Hi, Father, If memory serves me right, in the book of Romans it's written that we should not give place to wrath: for it is written, vengeance is mine; I will repay, saith the Lord. Does God always repay those who have wronged others? Or should we understand that in the context of the final judgement and not this life?        

 

Answer to Question 455

I think you have answered your own question. In the Old Testament God is portrayed as a vengeful and punishing God and this was because people lived in an age without the grace of the Holy Spirit to teach them. They had to learn like little children that if you harm someone then you will also be harmed and if you sin God will punish you.

 

In the New Testament we have been enlightened to understand that God doesn't punish, but rather that Christ is love and merciful but he is also the righteous Judge, and because he is merciful and righteous he will not punish us and throw us into everlasting hell: he will allow us to judge ourselves.
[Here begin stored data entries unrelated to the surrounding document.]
(** * Pet Store API: the request handlers of [app/main.py] over the
    in-memory collections [pets_db], [orders_db] and [users_db].

    The models of [app/models.py] and the projections of [app/schemas.py]
    are records, the three module-level lists are the fields of [Store],
    and every handler is a function from the store to an outcome and the
    store it leaves behind. *)

From Stdlib Require Import ZArith Ascii String List Floats.SpecFloat.
From stdpp Require Import base option list sorting strings pretty gmap fin_maps.

Local Open Scope string_scope.
Local Open Scope list_scope.
Local Open Scope Z_scope.

(** ** Values *)

(** A [datetime] is the reading of [datetime.utcnow()], in microseconds. *)
Definition datetime : Type := Z.

(** A Python [float] is an IEEE-754 binary64 value. *)
Definition float : Type := spec_float.

Module PetStatus.
Inductive t := AVAILABLE | PENDING | SOLD.
Definition value (s : t) : string :=
  match s with
  | AVAILABLE => "available"
  | PENDING => "pending"
  | SOLD => "sold"
  end.
(** [PetStatus] mixes in [str]: members compare as their values do. *)
Definition eqb (a b : t) : bool := String.eqb (value a) (value b).
(** Truth value of a member in [if status:], that of its string. *)
Definition truthy (s : t) : bool := negb (String.eqb (value s) "").
End PetStatus.

Module OrderStatus.
Inductive t := PLACED | APPROVED | DELIVERED | CANCELLED.
Definition value (s : t) : string :=
  match s with
  | PLACED => "placed"
  | APPROVED => "approved"
  | DELIVERED => "delivered"
  | CANCELLED => "cancelled"
  end.
Definition eqb (a b : t) : bool := String.eqb (value a) (value b).
Definition truthy (s : t) : bool := negb (String.eqb (value s) "").
End OrderStatus.

Module PetCategory.
Inductive t := DOG | CAT | BIRD | FISH | REPTILE | OTHER.
Definition value (c : t) : string :=
  match c with
  | DOG => "dog"
  | CAT => "cat"
  | BIRD => "bird"
  | FISH => "fish"
  | REPTILE => "reptile"
  | OTHER => "other"
  end.
Definition eqb (a b : t) : bool := String.eqb (value a) (value b).
Definition truthy (c : t) : bool := negb (String.eqb (value c) "").
End PetCategory.
(** What the fit exposes, as a function of the two training slices, the
    column names and whether the test slices exist. *)
Lemma observe_fit_eval self train_index test_index s T Y :
  heap s !! self_X self = Some T ->
  heap s !! self_y self = Some Y ->
  global_ok G s = true ->
  observe_fit (fit_stage G self train_index test_index s) =
  match take_rows (rows T) train_index, take_rows (rows T) test_index,
        take_rows (rows Y) train_index, take_rows (rows Y) test_index with
  | Some a, Some b, Some c, Some d =>
      match fit_on_frame (self_cols_to_scale self) (global_columns G s)
                         (Frame (columns T) a) with
      | Ok fitted => Ok (fst fitted, Some (snd fitted), Some (Frame (columns Y) c))
      | Raise e => Raise e
      end
  | _, _, _, _ => Raise (IndexError "positional indexers are out-of-bounds")
  end.
Proof.
  intros HX Hy Hok. unfold observe_fit.
  remember (fit_stage G self train_index test_index s) as r eqn:E.
  unfold fit_stage, bind at 1 in E.
  rewrite (slice_fold_eval self train_index test_index s T Y HX Hy) in E.
  destruct (take_rows (rows T) train_index) as [a |]; [| now subst r].
  destruct (take_rows (rows T) test_index) as [b |]; [| now subst r].
  destruct (take_rows (rows Y) train_index) as [c |]; [| now subst r].
  destruct (take_rows (rows Y) test_index) as [d |]; [| now subst r].
  cbn [fst snd] in E. unfold bind at 1 in E.
  rewrite (fit_on_train_eval self (length (heap s)) _ (Frame (columns T) a)) in E;
    [| now apply list_lookup_middle | now apply global_ok_extend].
  rewrite global_columns_extend in E by exact Hok.
  destruct (fit_on_frame _ _ _) as [[sc A'] | e]; [| now subst r].
  subst r. cbn [ret fst snd update extend heap].
  rewrite list_lookup_insert_eq by (rewrite length_app; cbn; lia).
  rewrite list_lookup_insert_ne by lia.
  rewrite lookup_app_r by lia.
  replace (length (heap s) + 2 - length (heap s)) with 2 by lia.
  reflexivity.
Qed.

Lemma fit_stage_locs self train_index test_index s T Y sc sl s1 :
  heap s !! self_X self = Some T ->
  heap s !! self_y self = Some Y ->
  fit_stage G self train_index test_index s = (Ok (sc, sl), s1) ->
  sl = (length (heap s), length (heap s) + 1, length (heap s) + 2, length (heap s) + 3).
Proof.
  intros HX Hy E. unfold fit_stage, bind at 1 in E.
  rewrite (slice_fold_eval self train_index test_index s T Y HX Hy) in E.
  destruct (take_rows (rows T) train_index) as [a |]; [| discriminate E].
  destruct (take_rows (rows T) test_index) as [b |]; [| discriminate E].
  destruct (take_rows (rows Y) train_index) as [c |]; [| discriminate E].
  destruct (take_rows (rows Y) test_index) as [d |]; [| discriminate E].
  unfold bind in E. destruct (fit_on_train G self _ _) as [[sc' | e] s']; [| discriminate E].
  cbn in E. now injection E as _ <- _.
Qed.

(** Lines 142-144 write the test slice and nothing else. *)
Lemma transform_test_only_writes self scaler (X_test : loc) s (l : loc) :
  l <> X_test ->
  heap (snd (transform_test G self scaler X_test s)) !! l = heap s !! l.
Proof.
  intros Hl.
  assert (Hmask : forall s0, snd (map_cols_to_scale_to_boolean G self s0) = s0).
  { intros s0. unfold map_cols_to_scale_to_boolean, bind, read.
    destruct (global_X G) as [gx |]; [| reflexivity].
    now destruct (heap s0 !! gx). }
  unfold transform_test. unfold bind at 1.
  destruct (map_cols_to_scale_to_boolean G self s) as [[mask | e] s1] eqn:E1;
    pose proof (Hmask s) as H1; rewrite E1 in H1; cbn in H1; subst s1; [| reflexivity].
  unfold bind at 1. unfold iloc_cols, bind at 1, read.
  destruct (heap s !! X_test) as [B |]; [| reflexivity].
  destruct (length mask =? length (columns B)); [| reflexivity].
  cbn [ret]. unfold bind at 1, lift.
  destruct (scaler_transform scaler _) as [scaled | e]; [| reflexivity].
  unfold bind at 1.
  destruct (map_cols_to_scale_to_boolean G self s) as [[mask' | e] s1] eqn:E2;
    pose proof (Hmask s) as H2; rewrite E2 in H2; cbn in H2; subst s1; [| reflexivity].
  unfold iloc_cols_set, bind, read.
  destruct (heap s !! X_test) as [B' |]; [| reflexivity].
  destruct (negb _); [reflexivity |]. destruct (negb _); [reflexivity |].
  cbn. apply list_lookup_insert_ne. congruence.
Qed.

(** The training part returned by the whole call is the one the fit left. *)
Lemma observe_train_fit self train_index test_index s T Y o :
  heap s !! self_X self = Some T ->
  heap s !! self_y self = Some Y ->
  observe_train (get_scaled_train_and_test_sets G self train_index test_index s) = Some o ->
  exists scaler,
    observe_fit (fit_stage G self train_index test_index s) = Ok (scaler, fst o, snd o).
Proof.
  intros HX Hy Ho. unfold observe_train in Ho.
  destruct (get_scaled_train_and_test_sets G self train_index test_index s)
    as [[sl' | e] s3] eqn:Eg; cbn [fst snd] in Ho; [| discriminate Ho].
  unfold get_scaled_train_and_test_sets, bind at 1 in Eg.
  destruct (fit_stage G self train_index test_index s) as [[[sc sl] | e] s1] eqn:E;
    [| discriminate Eg].
  pose proof (fit_stage_locs _ _ _ _ _ _ _ _ _ HX Hy E) as ->. cbn [fst snd] in Eg.
  pose proof (transform_test_only_writes self sc (length (heap s) + 1) s1) as Hw.
  unfold bind in Eg.
  destruct (transform_test G self sc (length (heap s) + 1) s1) as [[[] | e] s2];
    [| discriminate Eg].
  cbn [fst snd ret] in *. injection Eg as <- <-. injection Ho as <-.
  exists sc. unfold observe_fit. cbn [fst snd].
  rewrite !Hw by lia. reflexivity.
Qed.

Lemma global_after_fit s fs (k : nat) f :
  global_ok G s = true ->
  global_ok G (update (extend s fs) (length (heap s) + k) f) = true /\
  global_columns G (update (extend s fs) (length (heap s) + k) f) = global_columns G s.
Proof.
  unfold global_ok, global_columns. destruct (global_X G) as [gx |]; [| auto].
  intros Hlt. apply Nat.ltb_lt in Hlt. cbn. split.
  - apply Nat.ltb_lt. rewrite length_insert, length_app. lia.
  - rewrite list_lookup_insert_ne by lia. now rewrite lookup_app_l.
Qed.

(** Lines 142-144 update the test slice in place by [transform_on_frame]. *)
Lemma transform_test_eval self scaler (X_test : loc) s B :
  heap s !! X_test = Some B ->
  global_ok G s = true ->
  transform_test G self scaler X_test s =
  match transform_on_frame (self_cols_to_scale self) (global_columns G s) scaler B with
  | Ok B' => (Ok tt, update s X_test B')
  | Raise e => (Raise e, s)
  end.
Proof.
  intros HB Hok. unfold transform_test, transform_on_frame.
  unfold bind at 1. rewrite (mask_eval self s Hok).
  destruct (global_columns G s) as [gc |] eqn:Hgc; [| reflexivity].
  set (mask := col_mask _ gc).
  unfold bind at 1. unfold iloc_cols, bind at 1, read. rewrite HB.
  destruct (length mask =? length (columns B)) eqn:Hlen; cbn [negb ret]; [| reflexivity].
  unfold bind at 1, lift.
  destruct (scaler_transform scaler _) as [scaled | e]; cbn [obind]; [| reflexivity].
  unfold bind at 1. rewrite (mask_eval self s Hok), Hgc. fold mask.
  unfold iloc_cols_set, bind at 1, read. rewrite HB, Hlen. cbn [negb].
  destruct (negb _); reflexivity.
Qed.

(** A call that returns has allocated exactly the four slices, the training
    table updated by the fit and the test table by the transform. *)
Lemma get_scaled_ok self train_index test_index s T Y sl s' :
  heap s !! self_X self = Some T ->
  heap s !! self_y self = Some Y ->
  global_ok G s = true ->
  get_scaled_train_and_test_sets G self train_index test_index s = (Ok sl, s') ->
  exists a b c d scaler A' B',
    take_rows (rows T) train_index = Some a /\
    take_rows (rows T) test_index = Some b /\
    take_rows (rows Y) train_index = Some c /\
    take_rows (rows Y) test_index = Some d /\
    fit_on_frame (self_cols_to_scale self) (global_columns G s) (Frame (columns T) a)
    = Ok (scaler, A') /\
    transform_on_frame (self_cols_to_scale self) (global_columns G s) scaler
                       (Frame (columns T) b)
    = Ok B' /\
    sl = (length (heap s), length (heap s) + 1, length (heap s) + 2, length (heap s) + 3) /\
    heap s' = heap s ++ [A'; B'; Frame (columns Y) c; Frame (columns Y) d].
Proof.
  intros HX Hy Hok E.
  unfold get_scaled_train_and_test_sets, bind at 1 in E.
  unfold fit_stage, bind at 1 in E.
  rewrite (slice_fold_eval self train_index test_index s T Y HX Hy) in E.
  destruct (take_rows (rows T) train_index) as [a |]; [| discriminate E].
  destruct (take_rows (rows T) test_index) as [b |]; [| discriminate E].
  destruct (take_rows (rows Y) train_index) as [c |]; [| discriminate E].
  destruct (take_rows (rows Y) test_index) as [d |]; [| discriminate E].
  cbn [fst snd] in E. unfold bind at 1 in E.
  rewrite (fit_on_train_eval self (length (heap s)) _ (Frame (columns T) a)) in E;
    [| now apply list_lookup_middle | now apply global_ok_extend].
  rewrite global_columns_extend in E by exact Hok.
  destruct (fit_on_frame _ _ _) as [[scaler A'] | e] eqn:Efit; [| discriminate E].
  cbn [ret fst snd] in E. unfold bind at 1 in E.
  destruct (global_after_fit s [Frame (columns T) a; Frame (columns T) b;
                                Frame (columns Y) c; Frame (columns Y) d] 0 A' Hok)
    as [Hok' Hg'].
  rewrite Nat.add_0_r in Hok', Hg'.
  rewrite (transform_test_eval self scaler (length (heap s) + 1) _ (Frame (columns T) b))
    in E; [| | exact Hok'].
  2: { cbn [heap update extend]. rewrite list_lookup_insert_ne by lia.
       rewrite lookup_app_r by lia.
       now replace (length (heap s) + 1 - length (heap s)) with 1 by lia. }
  rewrite Hg' in E.
  destruct (transform_on_frame _ _ _ _) as [B' | e] eqn:Etr; [| discriminate E].
  cbn [ret] in E. injection E as <- <-.
  exists a, b, c, d, scaler, A', B'. do 4 (split; [reflexivity |]).
  split; [exact Efit |]. split; [exact Etr |]. split; [reflexivity |].
  cbn [heap update extend].
  rewrite !insert_app_r_alt by lia.
  replace (length (heap s) - length (heap s)) with 0 by lia.
  replace (length (heap s) + 1 - length (heap s)) with 1 by lia.
  reflexivity.
Qed.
We have the choice to be with God or to exist without him. It is our choice and God always respects our choices. If we choose to live without God in this life that will also be our choice in the after life. Just because we are in a different world doesn’t mean that our choice will be different, we are still the same person with the same choices. 

 

On the day of Judgement we will all give an account of all the things we have done and said. We will not be able to lie because everything we have done has been recorded by our guardian angel. Thus by our own mouth we will be saved or condemned. Christ doesn’t demand of us things that are beyond our power, all he asks is that we love him and our fellow human beings. He doesn’t mention that we must have all the Christian virtues, he doesn’t mention that we must live uprightly with prayer and fasting and going to church every week. The only criterion that Christians will be judged with is whether they showed love to their fellow men.

 

This is all that he demands of us Christians. This is the only commandment of the New Testament: “A new commandment I give unto you, that you love one another; as I have loved you, that you also love one another. By this shall all men know that you are my disciples, if you have love one to another.” (John 13. 34-35)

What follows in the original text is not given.